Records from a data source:
/---

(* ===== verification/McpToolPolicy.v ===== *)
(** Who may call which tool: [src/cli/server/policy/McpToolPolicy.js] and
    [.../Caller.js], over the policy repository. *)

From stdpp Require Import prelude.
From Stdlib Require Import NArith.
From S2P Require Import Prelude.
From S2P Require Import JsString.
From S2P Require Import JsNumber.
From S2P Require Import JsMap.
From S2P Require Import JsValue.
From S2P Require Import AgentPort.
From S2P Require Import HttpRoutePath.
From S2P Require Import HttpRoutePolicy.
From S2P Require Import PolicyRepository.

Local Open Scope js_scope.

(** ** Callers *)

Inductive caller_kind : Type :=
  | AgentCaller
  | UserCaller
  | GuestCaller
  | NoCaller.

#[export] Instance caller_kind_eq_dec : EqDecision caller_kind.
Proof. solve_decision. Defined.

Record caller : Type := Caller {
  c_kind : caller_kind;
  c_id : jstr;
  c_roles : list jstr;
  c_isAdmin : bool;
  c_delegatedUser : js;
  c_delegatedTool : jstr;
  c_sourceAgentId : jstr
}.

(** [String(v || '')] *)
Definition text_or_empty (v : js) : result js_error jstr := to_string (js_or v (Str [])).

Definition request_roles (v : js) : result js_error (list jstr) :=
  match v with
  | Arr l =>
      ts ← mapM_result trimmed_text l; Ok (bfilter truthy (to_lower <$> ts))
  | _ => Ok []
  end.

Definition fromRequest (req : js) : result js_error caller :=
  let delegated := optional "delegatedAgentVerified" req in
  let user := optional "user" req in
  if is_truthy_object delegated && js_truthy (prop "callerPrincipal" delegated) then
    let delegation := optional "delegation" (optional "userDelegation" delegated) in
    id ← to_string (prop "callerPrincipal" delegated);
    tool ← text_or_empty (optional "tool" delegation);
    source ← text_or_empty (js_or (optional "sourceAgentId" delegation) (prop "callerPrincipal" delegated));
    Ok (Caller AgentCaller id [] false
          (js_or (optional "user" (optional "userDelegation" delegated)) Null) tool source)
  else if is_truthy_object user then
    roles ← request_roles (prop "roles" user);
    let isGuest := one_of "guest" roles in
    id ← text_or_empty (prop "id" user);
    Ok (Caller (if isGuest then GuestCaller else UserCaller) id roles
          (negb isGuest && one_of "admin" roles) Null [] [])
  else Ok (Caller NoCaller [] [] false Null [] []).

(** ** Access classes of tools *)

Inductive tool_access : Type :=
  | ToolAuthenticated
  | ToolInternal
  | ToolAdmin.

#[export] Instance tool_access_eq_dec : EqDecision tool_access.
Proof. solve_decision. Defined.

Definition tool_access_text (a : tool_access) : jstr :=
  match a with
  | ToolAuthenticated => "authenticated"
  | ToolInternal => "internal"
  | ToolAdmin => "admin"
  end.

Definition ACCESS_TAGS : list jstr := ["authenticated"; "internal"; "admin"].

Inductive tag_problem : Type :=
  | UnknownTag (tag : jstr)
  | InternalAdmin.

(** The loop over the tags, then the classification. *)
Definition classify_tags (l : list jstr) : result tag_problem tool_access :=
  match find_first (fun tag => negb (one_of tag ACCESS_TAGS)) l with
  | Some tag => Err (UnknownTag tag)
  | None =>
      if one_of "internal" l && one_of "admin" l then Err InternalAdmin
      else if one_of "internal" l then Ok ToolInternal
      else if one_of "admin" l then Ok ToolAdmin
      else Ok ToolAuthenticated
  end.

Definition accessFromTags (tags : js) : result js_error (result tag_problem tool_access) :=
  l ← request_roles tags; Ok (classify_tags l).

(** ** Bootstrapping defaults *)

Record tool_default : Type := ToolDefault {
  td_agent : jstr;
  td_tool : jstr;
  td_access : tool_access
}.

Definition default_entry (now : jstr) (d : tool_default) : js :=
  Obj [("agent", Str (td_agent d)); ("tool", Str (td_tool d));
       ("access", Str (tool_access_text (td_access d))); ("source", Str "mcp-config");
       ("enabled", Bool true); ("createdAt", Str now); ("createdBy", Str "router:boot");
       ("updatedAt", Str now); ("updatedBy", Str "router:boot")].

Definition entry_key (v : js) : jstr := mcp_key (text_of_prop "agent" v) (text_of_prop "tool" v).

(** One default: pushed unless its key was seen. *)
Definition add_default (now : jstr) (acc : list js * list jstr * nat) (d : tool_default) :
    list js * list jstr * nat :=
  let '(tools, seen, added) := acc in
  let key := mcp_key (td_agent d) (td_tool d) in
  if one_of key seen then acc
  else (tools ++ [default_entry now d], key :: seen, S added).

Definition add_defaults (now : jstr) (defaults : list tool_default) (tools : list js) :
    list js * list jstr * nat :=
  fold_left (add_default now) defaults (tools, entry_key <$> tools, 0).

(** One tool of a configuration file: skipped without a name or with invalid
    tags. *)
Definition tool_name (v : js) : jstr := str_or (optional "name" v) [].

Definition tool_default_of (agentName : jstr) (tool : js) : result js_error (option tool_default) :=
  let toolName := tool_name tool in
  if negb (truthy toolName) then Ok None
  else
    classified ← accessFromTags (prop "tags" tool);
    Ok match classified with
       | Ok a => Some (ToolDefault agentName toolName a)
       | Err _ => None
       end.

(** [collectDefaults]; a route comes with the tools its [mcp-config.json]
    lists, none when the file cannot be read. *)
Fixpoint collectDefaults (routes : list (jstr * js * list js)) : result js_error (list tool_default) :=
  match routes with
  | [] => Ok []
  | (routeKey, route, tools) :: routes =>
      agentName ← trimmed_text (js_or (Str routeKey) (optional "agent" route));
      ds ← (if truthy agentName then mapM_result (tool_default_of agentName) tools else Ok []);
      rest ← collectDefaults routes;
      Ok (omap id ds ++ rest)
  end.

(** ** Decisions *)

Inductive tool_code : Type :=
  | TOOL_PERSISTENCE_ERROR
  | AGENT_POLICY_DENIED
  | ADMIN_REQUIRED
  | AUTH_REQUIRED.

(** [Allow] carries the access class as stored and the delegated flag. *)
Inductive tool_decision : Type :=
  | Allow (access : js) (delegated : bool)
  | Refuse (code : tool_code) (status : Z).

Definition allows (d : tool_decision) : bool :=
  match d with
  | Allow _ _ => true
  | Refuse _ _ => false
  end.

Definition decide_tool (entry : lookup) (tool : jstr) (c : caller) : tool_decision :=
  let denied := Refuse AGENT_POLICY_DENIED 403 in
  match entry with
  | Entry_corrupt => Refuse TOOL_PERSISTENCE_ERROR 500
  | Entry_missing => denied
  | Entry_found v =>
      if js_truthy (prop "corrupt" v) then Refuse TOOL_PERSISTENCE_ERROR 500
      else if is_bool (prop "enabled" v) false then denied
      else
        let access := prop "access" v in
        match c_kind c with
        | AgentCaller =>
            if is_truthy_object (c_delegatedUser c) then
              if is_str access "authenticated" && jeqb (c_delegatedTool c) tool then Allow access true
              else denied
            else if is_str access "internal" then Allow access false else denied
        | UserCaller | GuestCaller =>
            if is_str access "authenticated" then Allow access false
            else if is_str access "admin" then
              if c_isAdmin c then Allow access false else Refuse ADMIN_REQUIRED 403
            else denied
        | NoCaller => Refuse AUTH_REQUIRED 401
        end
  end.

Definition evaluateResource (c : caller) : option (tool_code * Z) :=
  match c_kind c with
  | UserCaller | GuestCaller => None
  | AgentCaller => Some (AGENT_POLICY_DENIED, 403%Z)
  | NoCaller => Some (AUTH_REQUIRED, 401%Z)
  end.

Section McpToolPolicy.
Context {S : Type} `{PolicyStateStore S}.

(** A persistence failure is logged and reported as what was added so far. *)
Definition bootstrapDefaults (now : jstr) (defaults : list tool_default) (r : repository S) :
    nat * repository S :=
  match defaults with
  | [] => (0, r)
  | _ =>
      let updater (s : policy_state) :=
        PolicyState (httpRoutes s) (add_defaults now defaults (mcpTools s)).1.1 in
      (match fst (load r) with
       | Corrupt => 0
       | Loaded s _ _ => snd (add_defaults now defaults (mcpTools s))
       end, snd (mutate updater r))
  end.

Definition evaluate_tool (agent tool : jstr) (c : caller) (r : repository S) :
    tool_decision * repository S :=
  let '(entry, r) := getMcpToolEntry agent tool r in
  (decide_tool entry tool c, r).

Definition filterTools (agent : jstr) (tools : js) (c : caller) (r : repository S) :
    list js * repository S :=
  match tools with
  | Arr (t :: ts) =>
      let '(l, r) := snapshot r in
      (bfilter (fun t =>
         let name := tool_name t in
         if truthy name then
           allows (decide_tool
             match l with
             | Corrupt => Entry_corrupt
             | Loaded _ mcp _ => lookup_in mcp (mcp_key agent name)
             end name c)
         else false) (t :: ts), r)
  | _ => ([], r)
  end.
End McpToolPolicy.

\---

▶ [Your assignment] Begin with the line above that has "c_delegatedUser : js;" and continue through the line that has "Definition ACCESS_TAGS : list", setting each one down exactly. Stop there.

▶ [Task result]
  c_delegatedUser : js;
  c_delegatedTool : jstr;
  c_sourceAgentId : jstr
}.

(** [String(v || '')] *)
Definition text_or_empty (v : js) : result js_error jstr := to_string (js_or v (Str [])).

Definition request_roles (v : js) : result js_error (list jstr) :=
  match v with
  | Arr l =>
      ts ← mapM_result trimmed_text l; Ok (bfilter truthy (to_lower <$> ts))
  | _ => Ok []
  end.

Definition fromRequest (req : js) : result js_error caller :=
  let delegated := optional "delegatedAgentVerified" req in
  let user := optional "user" req in
  if is_truthy_object delegated && js_truthy (prop "callerPrincipal" delegated) then
    let delegation := optional "delegation" (optional "userDelegation" delegated) in
    id ← to_string (prop "callerPrincipal" delegated);
    tool ← text_or_empty (optional "tool" delegation);
    source ← text_or_empty (js_or (optional "sourceAgentId" delegation) (prop "callerPrincipal" delegated));
    Ok (Caller AgentCaller id [] false
          (js_or (optional "user" (optional "userDelegation" delegated)) Null) tool source)
  else if is_truthy_object user then
    roles ← request_roles (prop "roles" user);
    let isGuest := one_of "guest" roles in
    id ← text_or_empty (prop "id" user);
    Ok (Caller (if isGuest then GuestCaller else UserCaller) id roles
          (negb isGuest && one_of "admin" roles) Null [] [])
  else Ok (Caller NoCaller [] [] false Null [] []).

(** ** Access classes of tools *)

Inductive tool_access : Type :=
  | ToolAuthenticated
  | ToolInternal
  | ToolAdmin.

#[export] Instance tool_access_eq_dec : EqDecision tool_access.
Proof. solve_decision. Defined.

Definition tool_access_text (a : tool_access) : jstr :=
  match a with
  | ToolAuthenticated => "authenticated"
  | ToolInternal => "internal"
  | ToolAdmin => "admin"
  end.

Definition ACCESS_TAGS : list jstr := ["authenticated"; "internal"; "admin"].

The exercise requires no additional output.